Book Review: Let’s Talk about Race By Julius Lester
HARPERCOLLINS/AMISTAD; $15.99; 32 PAGES; AGES 6-10
Facing race with kids
In our talk-television culture, few subjects are taboo. But one that still makes people squirm is race. Are we the same or different? Do we see differences as a positive or a negative? Are we really one thing or another? Julius Lester takes up these questions in “Let’s Talk About Race.” Sounds risky, like taking a long walk on a short pier, only here it’s telling a long story in a short picture book. And it works surprisingly well. Lester begins with an idea: “I am a story.” He declares his favorite food (fish), hobbies (photography and crossword puzzles), religion (Jewish), nationality (from the United States) and finally race (black). Then he asks, “How does your story begin?”
By providing a gracious model, he immediately draws the reader in. It’s all about dialogue. Then he quickly moves from personal to racial identity. Races, he explains, tell stories about themselves too, often revolving around the refrain, “MY RACE IS BETTER THAN YOUR RACE.” Lester labels such a put-down for what it is — an expression of self-doubt and fear. Then he connects the dots: Race, gender, religion and socio-economic status can confer privilege or elicit prejudice. Lester cleverly demonstrates the folly of race as a divider. He invites us to slip out of our skins and get down to our skeletons. “Then everything would be normal except we would look at each other and couldn’t tell who was a man, who was a woman, who was white, black, Hispanic or Asian.”
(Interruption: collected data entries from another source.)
(* ===== verification/Sink.v ===== *)
(** * Filtering and writing an exchange

    Models [filter_url], [save_http_request] and the two [operator<<]
    (src/custom_parser.cpp, lines 135-195).  What the program writes is a
    list of [output] events in order.  The file system is the one thing
    [save_http_request] asks the world: whether the file opens, a function
    [can_open] on the name given to [std::ofstream], which is the C string of
    [save_filename]. *)

From Stdlib Require Import ZArith Lia.
From stdpp Require Import gmap.
From S2P Require Import Prelude CString Reassembly External Exchange.

Section sink.
Context `{TokenParser} `{TextHeuristic} `{Colors}.
Implicit Types (self : custom_parser) (url_filter_re : option pcre).
Implicit Types (output_path join_addr : bytes) (is_atty : bool).

(** Lines 135-140.  A null [url_filter_re] is [None]. *)
Definition filter_url url_filter_re (url : bytes) : bool :=
  match url_filter_re with
  | None => true
  | Some re => bool_decide (0 ≤ pcre_exec re url)
  end.

(** The marker of lines 173, 180 and 184. *)
Definition marker (text : bytes) : bytes := ANSI_COLOR_RED ++ text ++ ANSI_COLOR_RESET.

(** Lines 166-187: [operator<<] on a [std::ostream]; [is_atty] is the
    global flag of util.h. *)
Definition write_ostream is_atty self : bytes :=
  ANSI_COLOR_GREEN ++ header self !!! REQUEST ++ ANSI_COLOR_RESET ++
  (if negb is_atty || is_plain_text (msg_body self !!! REQUEST)
   then msg_body self !!! REQUEST
   else marker (lit "[binary request body]")) ++
  endl ++
  ANSI_COLOR_BLUE ++ header self !!! RESPONSE ++ ANSI_COLOR_RESET ++
  (if decide (msg_body self !!! RESPONSE = []) then marker (lit "[empty response body]")
   else if negb is_atty || is_plain_text (msg_body self !!! RESPONSE)
        then msg_body self !!! RESPONSE
        else marker (lit "[binary response body]")).

(** Lines 189-195: [operator<<] on a [std::ofstream]. *)
Definition write_ofstream self : bytes :=
  header self !!! REQUEST ++ msg_body self !!! REQUEST ++
  header self !!! RESPONSE ++ msg_body self !!! RESPONSE.

(** The line of lines 148-149. *)
Definition address_line self : bytes :=
  ANSI_COLOR_CYAN ++ address self !!! REQUEST ++ lit " -> " ++
  address self !!! RESPONSE ++ ANSI_COLOR_RESET ++ endl.

(** The message of line 157. *)
Definition not_opened (save_filename : bytes) : bytes :=
  lit "ofstream [" ++ save_filename ++ lit "] is not opened." ++ endl.

(** Lines 142-164.  The result is what is written, in order; [Exit 1] last
    when the process is ended. *)
Definition save_http_request (can_open : bytes → bool) is_atty
    url_filter_re output_path join_addr self : list output :=
  let host_with_url := host self ++ url self in
  if negb (filter_url url_filter_re host_with_url) then []
  else
    Stdout (address_line self) ::
    if decide (output_path ≠ []) then
      let save_filename := output_path ++ lit "/" ++ host self in
      if can_open (until_nul save_filename)
      then [FileAppend (until_nul save_filename) (write_ofstream self ++ endl)]
      else [Stderr (not_opened save_filename); Exit 1]
    else [Stdout (write_ostream is_atty self ++ endl)].

(** The status the process ends with, if these outputs end it. *)
Definition exit_code (out : list output) : option Z :=
  head (omap (λ o, if o is Exit code then Some code else None) out).

End sink.

(** ** A concrete exchange to write *)

Section sink_demo_data.
#[local] Existing Instances demo_parser seven_bit ansi_colors.

(** The object of file Exchange after the request, with a response whose
    body is not text and with the addresses set. *)
Definition demo_saved : custom_parser :=
  set_addr (lit "10.0.0.1:4000") (lit "10.0.0.2:80")
    (set_msg_body (<[RESPONSE := [xff; xfe]]> (both []))
       (set_header (<[RESPONSE := lit "HTTP/1.1 200 OK" ++ crlf ++ crlf]>
                      (header demo_after_request)) demo_after_request)).

End sink_demo_data.

(** ** Properties *)

Section sink_properties.
Context `{TokenParser} `{TextHeuristic} `{Colors}.
Implicit Types (self : custom_parser) (url_filter_re : option pcre) (re : pcre).
Implicit Types (output_path join_addr : bytes) (is_atty : bool) (can_open : bytes → bool).

(** The test of lines 170 and 181, read from the marker's side. *)
Lemma shown_or_marker {A} (atty plain : bool) (x y : A) :
  (if negb atty || plain then x else y) = (if atty && negb plain then y else x).
Proof. by destruct atty, plain. Qed.

(** C25. A configured filter that does not match [host ++ url] suppresses
    the exchange entirely: nothing is written to the terminal or to a file,
    whatever the output path and whether or not its file could be
    opened. *)
Theorem save_http_request_filtered can_open is_atty re output_path join_addr self :
  pcre_exec re (host self ++ url self) < 0 →
  save_http_request can_open is_atty (Some re) output_path join_addr self = [].
Proof.
  intros Hrc. unfold save_http_request, filter_url.
  by rewrite bool_decide_eq_false_2 by lia.
Qed.

(** C26. Which exchanges are written, and what is written first.  An
    exchange is suppressed exactly when a filter is configured and
    [pcre_exec] on [host ++ url] returns a negative code; a return of 0,
    which [pcre_exec] gives for a match that needed more room for its
    offsets, counts as a match.  Everything else starts with the address
    line, which shows the two addresses given to [set_addr], source before
    destination. *)
Theorem save_http_request_first can_open is_atty url_filter_re output_path join_addr
    src_addr dst_addr self :
  head (save_http_request can_open is_atty url_filter_re output_path join_addr
          (set_addr src_addr dst_addr self)) =
    match url_filter_re with
    | Some re =>
        if decide (pcre_exec re (host self ++ url self) < 0) then None
        else Some (Stdout (ANSI_COLOR_CYAN ++ src_addr ++ lit " -> " ++ dst_addr ++
                           ANSI_COLOR_RESET ++ endl))
    | None => Some (Stdout (ANSI_COLOR_CYAN ++ src_addr ++ lit " -> " ++ dst_addr ++
                            ANSI_COLOR_RESET ++ endl))
    end.
Proof.
  unfold save_http_request, filter_url, address_line. simpl.
  destruct url_filter_re as [re|]; [|done].
  destruct (decide (pcre_exec re (host self ++ url self) < 0)).
  - by rewrite bool_decide_eq_false_2 by lia.
  - by rewrite bool_decide_eq_true_2 by lia.
Qed.

(** C27. Without a filter every exchange is written, and with an output
    path whose file opens it goes to the file of the host: first the address
    line on the terminal (in cyan, the request's address, [" -> "], the
    response's address), then one append of the four members back to back,
    request header, request body, response header, response body, and a
    line end, with no colour and no marker; the process goes on. *)
Theorem save_http_request_file can_open is_atty url_filter_re output_path join_addr self :
  filter_url url_filter_re (host self ++ url self) = true →
  output_path ≠ [] →
  can_open (until_nul (output_path ++ lit "/" ++ host self)) = true →
  save_http_request can_open is_atty url_filter_re output_path join_addr self =
    [ Stdout (ANSI_COLOR_CYAN ++ address self !!! REQUEST ++ lit " -> " ++
              address self !!! RESPONSE ++ ANSI_COLOR_RESET ++ endl);
      FileAppend (until_nul (output_path ++ lit "/" ++ host self))
        (header self !!! REQUEST ++ msg_body self !!! REQUEST ++
         header self !!! RESPONSE ++ msg_body self !!! RESPONSE ++ endl) ].
Proof.
  intros Hf Hp Ho. unfold save_http_request. rewrite Hf, decide_True, Ho by done.
  unfold write_ofstream. simpl. by rewrite <-!app_assoc.
Qed.

(** C28. When the file of the host cannot be opened the process is ended
    with status 1, after the address line and the message on the error
    stream; this is the only way [save_http_request] ends the process. *)
Theorem save_http_request_exit can_open is_atty url_filter_re output_path join_addr self :
  exit_code (save_http_request can_open is_atty url_filter_re output_path join_addr self) =
    if filter_url url_filter_re (host self ++ url self) &&
       bool_decide (output_path ≠ []) &&
       negb (can_open (until_nul (output_path ++ lit "/" ++ host self)))
    then Some 1 else None.
Proof.
  unfold save_http_request.
  destruct (filter_url _ _); [|done]. rewrite (bool_decide_decide (output_path ≠ [])).
  destruct (decide (output_path ≠ [])); [|done]. by destruct (can_open _).
Qed.

(** C29. Without an output path the exchange goes to the terminal: the
    address line and the coloured text, in which the request body is
    replaced by a marker when the terminal is interactive and the body is not
    plain text, and the response body by the marker for an empty body or, in
    the same case, for a binary one. *)
Theorem save_http_request_terminal can_open is_atty url_filter_re join_addr self :
  filter_url url_filter_re (host self ++ url self) = true →
  save_http_request can_open is_atty url_filter_re [] join_addr self =
    [ Stdout (ANSI_COLOR_CYAN ++ address self !!! REQUEST ++ lit " -> " ++
              address self !!! RESPONSE ++ ANSI_COLOR_RESET ++ endl);
      Stdout (ANSI_COLOR_GREEN ++ header self !!! REQUEST ++ ANSI_COLOR_RESET ++
              (if is_atty && negb (is_plain_text (msg_body self !!! REQUEST))
               then ANSI_COLOR_RED ++ lit "[binary request body]" ++ ANSI_COLOR_RESET
               else msg_body self !!! REQUEST) ++
              endl ++
              ANSI_COLOR_BLUE ++ header self !!! RESPONSE ++ ANSI_COLOR_RESET ++
              (if decide (msg_body self !!! RESPONSE = [])
               then ANSI_COLOR_RED ++ lit "[empty response body]" ++ ANSI_COLOR_RESET
               else if is_atty && negb (is_plain_text (msg_body self !!! RESPONSE))
                    then ANSI_COLOR_RED ++ lit "[binary response body]" ++ ANSI_COLOR_RESET
                    else msg_body self !!! RESPONSE) ++
              endl) ].
Proof.
  intros Hf. unfold save_http_request. rewrite Hf, decide_False by naive_solver.
  unfold write_ostream, address_line, marker. rewrite !shown_or_marker. cbn [negb].
  by rewrite <-!app_assoc.
Qed.

(** C39. The file is named by the [Host] header of the request as
    received: a host that contains path separators names a file outside the
    output directory, and a host with a NUL byte names the file by what
    precedes it. *)
Theorem save_http_request_file_name can_open is_atty url_filter_re output_path join_addr
    self text :
  filter_url url_filter_re (host self ++ url self) = true →
  output_path ≠ [] → x00 ∉ output_path →
  FileAppend (output_path ++ lit "/" ++ until_nul (host self)) text ∈
    save_http_request (λ _, true) is_atty url_filter_re output_path join_addr self ↔
  text = write_ofstream self ++ endl.
Proof.
  intros Hf Hp Hnul. unfold save_http_request. rewrite Hf, decide_True by done.
  cbn [negb].
  assert (until_nul (output_path ++ lit "/" ++ host self) =
          output_path ++ lit "/" ++ until_nul (host self)) as ->.
  { by rewrite until_nul_app. }
  rewrite !elem_of_cons, elem_of_nil. split; [|intros ->; auto].
  intros [?|[?|[]]]; by simplify_eq.
Qed.

End sink_properties.

(** ** The concrete exchange, written *)

Section sink_demo.
#[local] Existing Instances demo_parser seven_bit ansi_colors.

(** On an interactive terminal the binary body is replaced by its marker;
    redirected, it is written as it is. *)
Example save_http_request_marker :
  save_http_request (λ _, true) true None [] [] demo_saved =
    [ Stdout (ANSI_COLOR_CYAN ++ lit "10.0.0.1:4000" ++ lit " -> " ++ lit "10.0.0.2:80" ++
              ANSI_COLOR_RESET ++ endl);
      Stdout (ANSI_COLOR_GREEN ++ demo_request ++ ANSI_COLOR_RESET ++ endl ++
              ANSI_COLOR_BLUE ++ lit "HTTP/1.1 200 OK" ++ crlf ++ crlf ++ ANSI_COLOR_RESET ++
              ANSI_COLOR_RED ++ lit "[binary response body]" ++ ANSI_COLOR_RESET ++ endl) ] ∧
  save_http_request (λ _, true) false None [] [] demo_saved =
    [ Stdout (ANSI_COLOR_CYAN ++ lit "10.0.0.1:4000" ++ lit " -> " ++ lit "10.0.0.2:80" ++
              ANSI_COLOR_RESET ++ endl);
      Stdout (ANSI_COLOR_GREEN ++ demo_request ++ ANSI_COLOR_RESET ++ endl ++
              ANSI_COLOR_BLUE ++ lit "HTTP/1.1 200 OK" ++ crlf ++ crlf ++ ANSI_COLOR_RESET ++
              [xff; xfe] ++ endl) ].
Proof. split; vm_compute; reflexivity. Qed.

(** A host that climbs out of the output directory names a file there. *)
Example save_http_request_escapes :
  save_http_request (λ _, true) false None (lit "/var/flows") []
    (set_host (lit "../../etc/cron.d/job") demo_saved) =
    [ Stdout (ANSI_COLOR_CYAN ++ lit "10.0.0.1:4000" ++ lit " -> " ++ lit "10.0.0.2:80" ++
              ANSI_COLOR_RESET ++ endl);
      FileAppend (lit "/var/flows/../../etc/cron.d/job")
        (write_ofstream demo_saved ++ endl) ].
Proof. vm_compute. reflexivity. Qed.

(** A filter whose [pcre_exec] returns 0 lets the exchange through; one
    that returns the code for no match suppresses it. *)
Example save_http_request_threshold :
  save_http_request (λ _, true) false (Some {| pcre_exec := λ _, 0 |}) [] [] demo_saved =
    save_http_request (λ _, true) false None [] [] demo_saved ∧
  save_http_request (λ _, true) false (Some {| pcre_exec := λ _, -1 |}) [] [] demo_saved = [].
Proof. split; vm_compute; reflexivity. Qed.

Lemma save_http_request_filtered_witness :
  save_http_request (λ _, true) true (Some (pcre_contains (lit "b.example")))
    (lit "/var/flows") [] demo_saved = [].
Proof. apply save_http_request_filtered. concrete. Defined.

Lemma save_http_request_file_witness :
  save_http_request (λ _, true) true (Some (pcre_contains (lit "a.example")))
    (lit "/var/flows") [] demo_saved =
    [ Stdout (ANSI_COLOR_CYAN ++ lit "10.0.0.1:4000" ++ lit " -> " ++ lit "10.0.0.2:80" ++
              ANSI_COLOR_RESET ++ endl);
      FileAppend (until_nul (lit "/var/flows" ++ lit "/" ++ host demo_saved))
        (header demo_saved !!! REQUEST ++ msg_body demo_saved !!! REQUEST ++
         header demo_saved !!! RESPONSE ++ msg_body demo_saved !!! RESPONSE ++ endl) ].
Proof. apply save_http_request_file; concrete. Defined.

Lemma save_http_request_terminal_witness :
  save_http_request (λ _, false) true None [] [] demo_saved =
    [ Stdout (ANSI_COLOR_CYAN ++ lit "10.0.0.1:4000" ++ lit " -> " ++ lit "10.0.0.2:80" ++
              ANSI_COLOR_RESET ++ endl);
      Stdout (ANSI_COLOR_GREEN ++ header demo_saved !!! REQUEST ++ ANSI_COLOR_RESET ++
              (if true && negb (is_plain_text (msg_body demo_saved !!! REQUEST))
               then ANSI_COLOR_RED ++ lit "[binary request body]" ++ ANSI_COLOR_RESET
               else msg_body demo_saved !!! REQUEST) ++
              endl ++
              ANSI_COLOR_BLUE ++ header demo_saved !!! RESPONSE ++ ANSI_COLOR_RESET ++
              (if decide (msg_body demo_saved !!! RESPONSE = [])
               then ANSI_COLOR_RED ++ lit "[empty response body]" ++ ANSI_COLOR_RESET
               else if true && negb (is_plain_text (msg_body demo_saved !!! RESPONSE))
                    then ANSI_COLOR_RED ++ lit "[binary response body]" ++ ANSI_COLOR_RESET
                    else msg_body demo_saved !!! RESPONSE) ++
              endl) ].
Proof. apply save_http_request_terminal. concrete. Defined.

Lemma save_http_request_file_name_witness :
  FileAppend (lit "/var/flows" ++ lit "/" ++ until_nul (host demo_saved))
    (write_ofstream demo_saved ++ endl) ∈
    save_http_request (λ _, true) true None (lit "/var/flows") [] demo_saved ↔
  write_ofstream demo_saved ++ endl = write_ofstream demo_saved ++ endl.
Proof.
  refine (save_http_request_file_name (λ _, true) true None (lit "/var/flows") []
            demo_saved _ _ _ _); concrete.
Defined.

End sink_demo.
Good point. So, he asks, which story to believe — the one about how “my race is better than yours” or the one about how underneath, “I look like you and you look like me?” The right answer is a no-brainer. Point Reyes illustrator Karen Barbour fills the pages with vibrant abstract paintings that are playful and poignant. There are few entry-level books about race, and certainly none as attractive as this one. Together Lester and Barbour create an easy catalyst for conversations (many conversations!) that is candid yet casual, provocative yet affirming, assured but never preachy.
“Let’s Talk About Race” is just a beginning. There is much left to talk about and many unanswered questions. What is race, anyway? Just a gene pool or something more? Historical experience, cultural affinity, something to do with power, or nothing more than perception? Then there is the question about how race shapes not only identity but also destiny, and so often adversely. There is, sadly, a need for a companion volume, perhaps titled “Let’s Talk About Racism.”
Susan Faust is a librarian at San Francisco’s Katherine Delmar Burke School.